We wanted to get some razor clams, but they sold out by the
time we went back to get them. Let that be a lesson to you all, don’t let the
razor clams be the ones that got away from you too.
Pitstop
Like getting a reward hotdog at the end of an Ikea trip, we were
feeling like we deserved some breakfast based nourishment, and headed to one of the caffs in the market. Iain mentioned
that when he was there before, he got a mackerel bap and I had my heart set on
getting one. The first establishment we went into had a fishy full English on
the menu, but that isn’t what I was promised and I stormed out of there as fast
as permitted by my piscine burden (5 kilos of mussels is quite a load).

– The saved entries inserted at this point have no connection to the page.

(** C1 (round trip), amended.  For every key, every value that
    [json.dumps] serialises, and every secret of accepted key length: on
    a service where the table exists or may be created, [write] succeeds,
    and [read] with the same key and secret in the world [write] left
    returns what [json.loads] makes of the text [json.dumps] made of the
    value.  That is the value itself exactly when json reads its own text
    back as the value, which holds for mappings with text keys and fails
    for keys that are numbers, for tuples and the like.  [read] leaves
    the rows as they are and draws sixteen bytes of entropy, those of
    [verify]. *)
Theorem read_after_write {value : Type} `{Json value}
        (self : StorageAccount) (key secret : string) (v v' : value)
        (w : world tables) (s : string) :
  json_dumps v = Ret s ->
  json_loads (encode_utf8 s) = Ret v' ->
  accepted_key_length secret = true ->
  is_Some (service w !! table_name self) \/ create_table_if_not_exists self = true ->
  exists w1,
    write self key v secret w = (Ret tt, w1)
    /\ read self key secret w1
       = (Ret (Some v'), mk_world (after_verify (entropy w1)) (service w1))
    /\ (fst (read self key secret w1) = Ret (Some v) <-> v' = v).
Proof.
  intros Hd Hl Hk Ht.
  destruct (write_mem_succeeds self key _ _ _ _ Hd Hk Ht) as [w1 Hw].
  exists w1. split; [exact Hw|].
  destruct (write_mem_row _ _ _ _ _ _ _ Hd Hk Hw) as (_ & old & Hrow).
  assert (Hr : read self key secret w1
               = (Ret (Some v'), mk_world (after_verify (entropy w1)) (service w1))).
  { rewrite read_mem, Hrow, (open_sealed _ _ _ _ _ _ _ Hk), Hl. reflexivity. }
  split; [exact Hr|]. rewrite Hr. cbn [fst]. split; [now intros [= ->]|now intros ->].
Qed.

Lemma read_after_write_ada :
  exists w1,
    write sessions "user42" ada "0123456789abcdef" no_tables = (Ret tt, w1)
    /\ read sessions "user42" "0123456789abcdef" w1
       = (Ret (Some ada), mk_world (after_verify (entropy w1)) (service w1))
    /\ (fst (read sessions "user42" "0123456789abcdef" w1) = Ret (Some ada)
        <-> ada = ada).
Proof.
  eapply read_after_write.
  - vm_compute. reflexivity.
  - vm_compute. reflexivity.
  - vm_compute. reflexivity.
  - right. reflexivity.
Defined.


(** C2, as the specification words it, fails, and the first failure is
    the code against its own contract.  [decrypt] promises None if the
    data could not be decoded, and decodes outside its [try]: a stored
    [Tag] or [Data] with one character replaced by one outside the base64
    alphabet makes [read] raise [binascii.Error].  Besides, a [Tag] whose
    last character is replaced by one that differs only in the bits
    base64 ignores makes [read] return the written value, not absent. *)
Lemma tampered_read_not_absent :
  let secret := "0123456789abcdef" in
  let w1 := snd (write sessions "user42" ada secret no_tables) in
  let tag_bang := in_service (set_char "Tag" 0 "!" "sessions" "app" "user42") w1 in
  let data_bang := in_service (set_char "Data" 3 "!" "sessions" "app" "user42") w1 in
  let tag_bits := in_service (set_char "Tag" 21 "B" "sessions" "app" "user42") w1 in
  stored sessions "user42" "Tag" w1 = Some "IIheCPQVQgQhBhe4ukXhxA=="
  /\ stored sessions "user42" "Tag" tag_bang = Some "!IheCPQVQgQhBhe4ukXhxA=="
  /\ stored sessions "user42" "Tag" tag_bits = Some "IIheCPQVQgQhBhe4ukXhxB=="
  /\ fst (read sessions "user42" secret w1) = Ret (Some ada)
  /\ fst (read (value := pyvalue) sessions "user42" secret tag_bang)
     = Raise (BinasciiError
         "Invalid base64-encoded string: number of data characters (21) cannot be 1 more than a multiple of 4")
  /\ fst (read (value := pyvalue) sessions "user42" secret data_bang)
     = Raise (BinasciiError "Incorrect padding")
  /\ fst (read sessions "user42" secret tag_bits) = Ret (Some ada).
Proof.
  cbv zeta. split_conj; vm_compute; reflexivity.
Qed.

The next place was more my scene, and though
there was no mackerel bap on offer, we got a bacon sarnie with added....scallops.
Incredible. I felt like a true Eastender
sat in there with my cuppa cha and fishy bacon sandwich.
Do try this at home. |
Cooking that stuff
Last night we took our haul to our friend Sam’s house and
there proceeded to cook up a storm, making half of the mussels into classic
moules marineres and grilling the sole on the bone in the 'classic' style loved by Mr Bond. We felt like
the Henry VIII of seafood. We poured the leftover marineres sauce over new potatoes; this was a revelation. This was also a good opportunity to use lots of herbs from our newly established herb garden.
In a previous job Iain did a course (at Billingsgate) called 'Knife skills for fish preparation' and now relishes an opportunity to deploy his knife skills and claims to enjoy it. Personally, I'm not that keen on getting so intimate with a raw fish.
I guess this is the disadvantage of buying non-mongered fish |
Here's a picture of the finished product before we demolished it all, but if there is interest we can do another post with more pictures and the recipes.
If I had a Delorean I would eat this again. Yes, I would risk a temporal paradox. |
So there you have it, my Saturday was saved from the jaws of defeat with the help of a fictional rastafarian mouse. One love!